Les grandes banques se vantent aujourd'hui d'utiliser les technologies « big data » et l'intelligence artificielle pour améliorer leurs services. Pourtant, quand une brèche de sécurité affecte un e-commerçant, la seule qui parvient à détecter le motif récurrent de fraude qui s'ensuit est la jeune pousse Monzo. Les autres l'ignorent pendant 2 mois…

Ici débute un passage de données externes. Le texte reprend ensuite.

Lemma cycle_spec k buf last j :
  Forall byte_ok buf → (w ≤ j)%nat → (last + j + k ≤ length buf)%nat →
  cycle r k buf (fp p (slice_of (drop last buf) (j - w) j)) (last + j)
  = Ok (last + first_hit k (drop last buf) j)%nat.
Proof using Hr.
  intros Hb. revert j. induction k as [|k IH]; intros j Hj Hl; [done|].
  cbn [cycle first_hit]. unfold hit. case_match eqn:E; [done|].
  pose proof size_facts. set (data := drop last buf) in *.
  assert (Forall byte_ok data) by (by apply Forall_drop).
  assert (length data = length buf - last)%nat by apply length_drop.
  destruct (lookup_lt_is_Some_2 data (j - w)) as [o Ho]; [lia|].
  destruct (lookup_lt_is_Some_2 data j) as [x Hx]; [lia|].
  assert (buf !! (last + j - w)%nat = Some o) as Ho'.
  { rewrite <-Ho. unfold data. rewrite lookup_drop. f_equal. lia. }
  assert (buf !! (last + j)%nat = Some x) as Hx' by (rewrite <-Hx; unfold data; by rewrite lookup_drop).
  fold p. fold w. rewrite Ho'. cbn [unwrap mbind res_bind]. rewrite (slice_cons data _ _ o) by (lia || done).
  erewrite roll_slide; [|apply ok_preset, Hr|by eapply Forall_lookup_1|by apply Forall_slice
    |rewrite length_slice by lia; fold p; fold w; lia|done|by eapply Forall_lookup_1].
  cbn [mbind res_bind]. rewrite <-slice_snoc by (lia || done).
  replace (S (j - w)) with (S j - w)%nat by lia. rewrite <-Nat.add_succ_r. apply IH; lia.
Qed.

(** A round stops at the boundary. *)
Lemma round_spec buf cur nmax :
  Forall byte_ok buf → (cur + minn < length buf)%nat → nmax = (length buf `min` (cur + maxn))%nat →
  ∃ st, preheat r w buf (init_state r) (cur + Z.to_nat (mins_sans_preheat r)) = Ok (st, (cur + minn)%nat) ∧
    cycle r (nmax - (cur + minn)) buf st (cur + minn) = Ok (cur + boundary (drop cur buf))%nat.
Proof using Hr.
  intros Hb Hl ->. pose proof size_facts.
  assert (Z.to_nat (mins_sans_preheat r) = (minn - w)%nat) as ->.
  { rewrite (ok_sans Hr). unfold minn, w. pose proof (ok_window p (ok_preset Hr)). lia. }
  rewrite preheat_window by (done || lia). eexists. split; [do 2 f_equal; lia|].
  replace (cur + (minn - w) + w)%nat with (cur + minn)%nat by lia.
  replace (slice_of buf (cur + (minn - w)) (cur + minn))
    with (slice_of (drop cur buf) (minn - w) minn).
  2:{ unfold slice_of. rewrite drop_drop. f_equal. lia. }
  rewrite cycle_spec by (done || lia). f_equal. f_equal. unfold boundary. f_equal.
  rewrite length_drop. lia.
Qed.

L'histoire que raconte la startup commence le 6 avril, quand une cinquantaine de clients la notifient de transactions frauduleuses sur leurs cartes de paiement. Une petite analyse de routine révèle immédiatement une anomalie statistique puisque 70% des victimes avaient précédemment effectué une transaction sur le site de Ticketmaster, qui n'est pourtant utilisé que par 0,8% de ses clients. En 4 heures et demie, l'équipe de Monzo met en place des protections supplémentaires pour éviter de futures tentatives similaires.
Les jours suivants, la tendance se précise et la banque alerte les services secrets américains (en charge de la fraude sur les cartes de crédit) et les responsables de la plate-forme de vente en ligne. Une transaction en particulier lève les derniers doutes : une tentative de paiement suspecte reproduisant la date d'expiration erronée que l'utilisateur légitime avait saisi sur le site de Ticketmaster. Monzo décide de remplacer préventivement les cartes des personnes susceptibles d'avoir été concernées par l'attaque.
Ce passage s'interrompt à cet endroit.